-- Provided data follows --

(** A ticker holds one tick; those due while it is not taken are dropped. *)
Definition next_tick (t period now : Z) : Z := t + ((now - t) / period + 1) * period.

(** ** Events *)

Inductive gevent : Type :=
| Pass (d : Z)
| Cancel
(** The reader: a message or a pong comes in; the read fails, with a close
    error it expects or another; [Run] goes on after the reader. *)
| Read
| Pong
| ReadFails (unexpected : bool)
| RunCloses
(** The idle watcher: its start, and the cases of its [select]. *)
| IdleStarts
| IdleResets
| IdlePings (sel : bool)
| IdleFires
| IdleQuits
(** The expiry watcher: its deadline, and the other two cases. *)
| ExpiryFires
| ExpiryQuits
(** Everybody else. *)
| Other (a : action).

Definition gstep (s : settings) (e : gevent) (g : group) : group :=
  match e with
  | Pass d => set_time (g.(clock) + Z.max 0 d) g.(ctx_done) g
  | Cancel => set_time g.(clock) true g
  | Read | Pong => if g.(reader) is Reading then resetIdle g else g
  | ReadFails unexpected => if g.(reader) is Reading then set_reader (ReadDone unexpected) g else g
  | RunCloses =>
      match g.(reader) with
      | ReadDone readErr =>
          set_reader RunDone
            (set_conn (closeWith CloseNormalClosure "" (if readErr then CloseReadError else ClosePeer) g.(conn)) g)
      | _ => g
      end
  | IdleStarts =>
      match g.(idle) with
      | Unstarted =>
          if s.(idleTimeout) <=? 0 then set_idle g.(idleReset) NoTimeout g
          else set_idle g.(idleReset)
                 (Armed (g.(clock) + s.(idleTimeout)) (if s.(keepAlive) then Some (g.(clock) + s.(idleTimeout) / 2) else None)) g
      | _ => g
      end
  | IdleResets =>
      match g.(idle) with
      | Armed _ tick => if g.(idleReset) then set_idle false (Armed (g.(clock) + s.(idleTimeout)) tick) g else g
      | _ => g
      end
  | IdlePings sel =>
      match g.(idle) with
      | Armed d (Some t) =>
          if t <=? g.(clock)
          then set_conn (Ping sel g.(conn)) (set_idle g.(idleReset) (Armed d (Some (next_tick t (s.(idleTimeout) / 2) g.(clock)))) g)
          else g
      | _ => g
      end
  | IdleFires =>
      match g.(idle) with
      | Armed d _ =>
          if d <=? g.(clock)
          then set_conn (closeWith CloseNormalClosure "idle timeout" CloseIdleTimeout g.(conn)) (set_idle g.(idleReset) IdleDone g)
          else g
      | _ => g
      end
  | IdleQuits =>
      match g.(idle) with
      | NoTimeout => if g.(ctx_done) then set_idle g.(idleReset) IdleDone g else g
      | Armed _ _ => if g.(ctx_done) || g.(conn).(closed) then set_idle g.(idleReset) IdleDone g else g
      | _ => g
      end
  | ExpiryFires =>
      match g.(expiry) with
      | ExpiryWaits t =>
          if t <=? g.(clock)
          then set_conn (closeWith ClosePolicyViolation "token expired" CloseTokenExpired g.(conn)) (set_expiry ExpiryDone g)
          else g
      | ExpiryDone => g
      end
  | ExpiryQuits =>
      match g.(expiry) with
      | ExpiryWaits _ => if g.(ctx_done) || g.(conn).(closed) then set_expiry ExpiryDone g else g
      | ExpiryDone => g
      end
  | Other a => set_conn (step a g.(conn)) g
  end.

-- Provided data concluded --

:: Task directions ::
In the entries above, find each line that includes the string "gevent" and copy it.

:: Exercise output ::
Inductive gevent : Type :=
Definition gstep (s : settings) (e : gevent) (g : group) : group :=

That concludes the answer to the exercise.